Security
The security pillar focuses on the ability to protect information, systems, and assets through risk assessments and mitigation strategies, while also delivering business value to the organization. In addition to the regulations that apply to any business, financial institutions are challenged with industry- specific requirements such as frequsently-changing regulations and their variation by region. Institutions that operate in more than one country or Region must also meet different requirements in different places. Financial institutions (FI) are historically a frequent target of security incidents, both because of the assets they maintain and their fundamental role in the daily functioning of a modern society. FIs have to comply with rules and laws around the protection of personal and financial information. The continuity of their operations depends directly on the security resilience they put in place.
Design principles
In addition to the design principles found in the security pillar of the AWS Well-Architected Framework, the following security design principles can help you improve the security posture of your financial services workloads:
-
Security by design: Financial services institutions must consider a Security by Design (SbD) approach to implement architectures that are pre-tested from a security perspective. SbD helps implement the control objectives, security baselines, security configurations, and audit capabilities for applications running on AWS. Standardized, automated, prescriptive, and repeatable design templates help accelerate the deployment of common use cases as well as help align with security standards across multiple workloads. For example, to protect customer data and mitigate the risk of data disclosure or alteration of sensitive information by unauthorized parties, financial institutions need to employ encryption and carefully manage access to encryption keys. SbD allows you to turn on encryption for data at rest, in transit, and if necessary, at the application level by default.
-
Identify regulatory requirements to be implemented: Regulators expect financial services institutions to define security objectives for workloads, and implement policies that help achieve those objectives. Regulators may also impose their own external requirements on specific workloads and expect institutions to monitor and report on their compliance with these requirements, with penalties for breaching them.
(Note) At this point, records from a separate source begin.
(* ================================================================== *)
(** * Further properties of the notebook's code *)

(** ** Item assignment through a chain of subscripts *)

Lemma key_eqb_sym (a b : pykey) : key_eqb a b = key_eqb b a.
Proof.
  destruct a, b; simpl; auto using String.eqb_sym, Z.eqb_sym.
Qed.

(** A completed store went into a dict. *)
Lemma store_subscr_ok_scope (path : list string) :
  forall root k v root',
    store_subscr root path k v = Ok root' ->
    exists d, lookup root path = Some (VDict d).
Proof.
  induction path as [|p ps IH]; intros root k v root' H.
  - apply setitem_ok in H as (d & -> & _). simpl. eauto.
  - apply store_subscr_cons_ok in H as (d & sub & sub' & -> & Hd & Hs & _).
    simpl. rewrite Hd. now apply IH with (k := k) (v := v) (root' := sub').
Qed.

(** X1.  The assignment [root[p1]...[pn][k] = v] completes exactly when
    [root[p1]...[pn]] evaluates, and to a dict; the key [k] and the value
    play no part. *)
Theorem store_subscr_completes_iff_scope_is_dict
        (root : pyval) (path : list string) (k : string) (v : pyval) :
  (exists root', store_subscr root path k v = Ok root')
  <-> dict_at root path = true.
Proof.
  unfold dict_at. split.
  - intros [root' H]. apply store_subscr_ok_scope in H as [d ->].
    reflexivity.
  - destruct (lookup root path) as [[| | | |d]|] eqn:Hl; try discriminate.
    intros _. now apply store_subscr_existing_scope with (d := d).
Qed.

Lemma store_subscr_completes_iff_scope_is_dict_witness :
  (exists root',
      store_subscr sample_cfg ["LayerName"; "q_dense"] "Strategy"
                   (VStr "Latency") = Ok root')
  /\ ~ (exists root',
          store_subscr sample_cfg ["Model"; "Precision"] "bits" (VInt 16)
          = Ok root').
Proof.
  split.
  - apply (proj2 (store_subscr_completes_iff_scope_is_dict
                    sample_cfg ["LayerName"; "q_dense"] "Strategy"
                    (VStr "Latency"))).
    reflexivity.
  - intros H.
    apply (proj1 (store_subscr_completes_iff_scope_is_dict
                    sample_cfg ["Model"; "Precision"] "bits" (VInt 16)))
      in H.
    discriminate H.
Defined.

(** X2.  When the assignment raises, the exception is [TypeError] (a
    subscripted object is not a dict) or [KeyError] for one of the scope
    names [p1 ... pn]; never for the assigned key [k] itself, and the
    scopes before the failing one exist. *)
Theorem store_subscr_raises_only_for_scopes
        (path : list string) :
  forall root k v e,
    store_subscr root path k v = Raise e ->
    e = TypeError
    \/ exists pre p post d,
         path = (pre ++ p :: post)%list
         /\ lookup root pre = Some (VDict d)
         /\ dict_get d (KStr p) = None
         /\ e = KeyError (KStr p).
Proof.
  induction path as [|p ps IH]; intros root k v e H.
  - destruct root; simpl in H; inversion H; auto.
  - simpl in H. destruct root as [| | | |d]; simpl in H;
      try (inversion H; auto; fail).
    destruct (dict_get d (KStr p)) as [sub|] eqn:Hd; simpl in H.
    + destruct (store_subscr sub ps k v) as [sub'|e'] eqn:Hs; simpl in H;
        try discriminate.
      inversion H. subst e'.
      destruct (IH sub k v e Hs) as [->|(pre & q & post & d' & -> & Hl & Hq & ->)];
        auto.
      right. exists (p :: pre), q, post, d'. repeat split; auto.
      simpl. now rewrite Hd.
    + inversion H. right. exists [], p, ps, d. auto.
Qed.

Lemma store_subscr_raises_only_for_scopes_witness :
  store_subscr sample_cfg ["LayerName"; "q_dense_7"] "Strategy" (VStr "x")
  = Raise (KeyError (KStr "q_dense_7"))
  /\ (KeyError (KStr "q_dense_7") = TypeError
      \/ exists pre p post d,
           ["LayerName"; "q_dense_7"] = (pre ++ p :: post)%list
           /\ lookup sample_cfg pre = Some (VDict d)
           /\ dict_get d (KStr p) = None
           /\ KeyError (KStr "q_dense_7") = KeyError (KStr p)).
Proof.
  split; [reflexivity|].
  exact (store_subscr_raises_only_for_scopes
           ["LayerName"; "q_dense_7"] sample_cfg "Strategy" (VStr "x")
           _ eq_refl).
Defined.


Lemma dict_at_store_other (path : list string) (root : pyval) (k : string)
      (v root' : pyval) (a : list string) :
  store_subscr root path k v = Ok root' ->
  overlap (path ++ [k]) a = false ->
  dict_at root' a = dict_at root a.
Proof.
  intros Hs Ho. unfold dict_at.
  now rewrite (lookup_store_other path root k v root' a Hs Ho).
Qed.

Lemma forallb_agree {A} (f g : A -> bool) (l : list A) :
  (forall x, In x l -> f x = g x) -> forallb f l = forallb g l.
Proof.
  induction l as [|x l IH]; intros H; simpl; auto.
  rewrite (H x) by now left. rewrite IH; auto. intros y Hy. apply H. now right.
Qed.

Lemma dict_at_true (c : pyval) (a : list string) :
  dict_at c a = true <-> exists d, lookup c a = Some (VDict d).
Proof.
  unfold dict_at. split.
  - destruct (lookup c a) as [[| | | |d]|]; try discriminate. eauto.
  - now intros [d ->].
Qed.

(** When no override of a sequence writes to, into or around the scope a
    later one stores into, the sequence runs without exception exactly when
    every override's scope is a dict in the dictionary it starts from. *)
Lemma run_overrides_ok_iff (ovs : list override) :
  forall base,
    paths_independent ovs = true ->
    ((exists merged, run_overrides ovs base = (merged, None))
     <-> forallb (fun o => dict_at base (o_path o)) ovs = true).
Proof.
  induction ovs as [|o rest IH]; intros base Hind; simpl in *.
  - split; eauto.
  - apply andb_true_iff in Hind as [Hhead Hrest].
    rewrite forallb_forall in Hhead.
    assert (Hsame : forall c',
               store_subscr base (o_path o) (o_key o) (o_value o) = Ok c' ->
               forallb (fun o2 => dict_at c' (o_path o2)) rest
               = forallb (fun o2 => dict_at base (o_path o2)) rest).
    { intros c' Hs. apply forallb_agree. intros o2 Hin.
      apply dict_at_store_other with (1 := Hs).
      specialize (Hhead o2 Hin). now apply negb_true_iff in Hhead. }
    split.
    + intros [merged Hrun].
      destruct (store_subscr base (o_path o) (o_key o) (o_value o))
        as [c'|] eqn:Hs; try discriminate.
      apply andb_true_iff. split.
      * apply dict_at_true. now apply store_subscr_ok_scope in Hs.
      * rewrite <- (Hsame c' eq_refl). apply (IH c' Hrest). eauto.
    + intros H. apply andb_true_iff in H as [Ho Hall].
      apply dict_at_true in Ho as [d Ho].
      destruct (store_subscr_existing_scope (o_path o) base d (o_key o)
                  (o_value o) Ho) as [c' Hs].
      rewrite Hs. apply (IH c' Hrest). now rewrite (Hsame c' Hs).
Qed.

(** X3.  The four assignments of the notebook run without exception
    exactly when [cfg] is a dict and [cfg['LayerName']['q_dense']],
    [cfg['LayerName']['q_dense_1']] and [cfg['LayerName']['activation_2']]
    are dicts.  Neither "Model" nor the assigned keys need to exist. *)
Theorem overrides_complete_iff_layers_are_dicts (base : pyval) :
  (exists merged, run_overrides spec_override_sequence base = (merged, None))
  <-> is_dict base = true
      /\ dict_at base ["LayerName"; "q_dense"] = true
      /\ dict_at base ["LayerName"; "q_dense_1"] = true
      /\ dict_at base ["LayerName"; "activation_2"] = true.
Proof.
  rewrite (run_overrides_ok_iff spec_override_sequence base eq_refl).
  cbn [forallb spec_override_sequence o_path].
  change (dict_at base []) with (is_dict base).
  rewrite !andb_true_iff. tauto.
Qed.

Lemma overrides_complete_iff_layers_are_dicts_witness :
  (exists merged,
      run_overrides spec_override_sequence sample_cfg = (merged, None))
  /\ ~ (exists merged,
          run_overrides spec_override_sequence
            (VDict [(KStr "LayerName", VDict [(KStr "q_dense", VInt 1)])])
          = (merged, None)).
Proof.
  split.
  - apply (proj2 (overrides_complete_iff_layers_are_dicts sample_cfg)).
    repeat split.
  - intros H.
    apply (proj1 (overrides_complete_iff_layers_are_dicts _)) in H.
    destruct H as (_ & H & _). discriminate H.
Defined.

(** ** Assigning again *)

Lemma dict_set_same_value (d : pydict) (k : pykey) (v : pyval) :
  dict_get d k = Some v -> dict_set d k v = d.
Proof.
  induction d as [|[k' v'] d IH]; simpl; try discriminate.
  destruct (key_eqb k' k); intros H.
  - now inversion H.
  - now rewrite IH.
Qed.

(** Assigning the value an address already holds changes nothing. *)
Lemma store_subscr_same_value (path : list string) :
  forall root k v,
    lookup root (path ++ [k]) = Some v ->
    store_subscr root path k v = Ok root.
Proof.
  induction path as [|p ps IH]; intros root k v H; simpl in H.
  - destruct (getitem root k) as [x|] eqn:Hg; try discriminate.
    inversion H. subst x. apply getitem_ok in Hg as (d & -> & Hd).
    simpl. now rewrite dict_set_same_value.
  - destruct (getitem root p) as [sub|] eqn:Hg; try discriminate.
    simpl. rewrite Hg. simpl. rewrite (IH sub k v H). simpl.
    apply getitem_ok in Hg as (d & -> & Hd).
    simpl. now rewrite dict_set_same_value.
Qed.

(** X4.  An assignment that has completed can be repeated: the second run
    completes and leaves the dictionary exactly as the first left it, key
    order included. *)
Theorem store_subscr_idempotent
        (root : pyval) (path : list string) (k : string) (v root' : pyval) :
  store_subscr root path k v = Ok root' ->
  store_subscr root' path k v = Ok root'.
Proof.
  intros H. apply store_subscr_same_value.
  now apply lookup_store_same with (root := root).
Qed.

Lemma store_subscr_idempotent_witness :
  exists root',
    store_subscr sample_cfg ["LayerName"; "q_dense_1"] "Strategy"
                 (VStr "Latency") = Ok root'
    /\ root' <> sample_cfg
    /\ store_subscr root' ["LayerName"; "q_dense_1"] "Strategy"
                    (VStr "Latency") = Ok root'.
Proof.
  eexists. split; [reflexivity|]. split; [discriminate|].
  apply (store_subscr_idempotent sample_cfg). reflexivity.
Defined.

(** After a run, every override of a sequence with independent addresses
    is still in place. *)
Lemma run_overrides_all_in_place (ovs : list override) :
  forall base merged,
    addresses_independent ovs = true ->
    run_overrides ovs base = (merged, None) ->
    forall o, In o ovs -> lookup merged (addr o) = Some (o_value o).
Proof.
  induction ovs as [|o rest IH]; intros base merged Hind Hrun o' Hin.
  - destruct Hin.
  - simpl in Hind, Hrun. apply andb_true_iff in Hind as [Hhead Hrest].
    destruct (store_subscr base (o_path o) (o_key o) (o_value o))
      as [c'|] eqn:Hs; try discriminate.
    destruct Hin as [<-|Hin].
    + rewrite (run_overrides_untouched rest c' merged (addr o) Hrun).
      * now apply lookup_store_same with (root := base).
      * intros o2 Hin2. rewrite forallb_forall in Hhead.
        specialize (Hhead o2 Hin2). now apply negb_true_iff in Hhead.
    + now apply (IH c' merged Hrest Hrun).
Qed.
Those requirements must be translated into security control objectives that are sustainable over time but flexible to adapt as regulations evolve.
-
Automated infrastructure and application deployment: Automation helps companies to perform and innovate quickly and scale security, compliance, and governance activities across their cloud environments. Financial services institutions that invest in automated infrastructure and application deployment are able to accelerate the rate of deployments and embed security and governance best practices into their software development lifecycle.
-
Automated Governance: Manual governance processes that rely on runbooks and checklists often lead to delays and inaccurate results. Automated governance provides a fast, definitive governance check for application deployments at scale. Governance at scale typically addresses the following components:
-
Account management: Automate account provisioning and maintain good security when hundreds of users and business units are requesting cloud-based resources.
-
Budget and cost management: Enforce and monitor budgets across many accounts, workloads, and users.
-
Security and compliance automation: Manage security, risk, and compliance at scale to keep the organization compliant while achieving business objectives.
-
Definitions
Security in the financial services industry is composed of the following best practice areas.
-
Security foundations
-
Identity and access management
-
Detection
-
Infrastructure protection
-
Data protection
-
Incident response
-
Application security
Before you architect any workload, you need to put in place practices that influence security. You should control who can do what. In addition, you want to be able to identify security incidents, protect your systems and services, and maintain the confidentiality and integrity of data through data protection. You should have a well-defined and practiced process for responding to security incidents. These tools and techniques are important because they support objectives such as preventing financial loss or complying with regulatory obligations.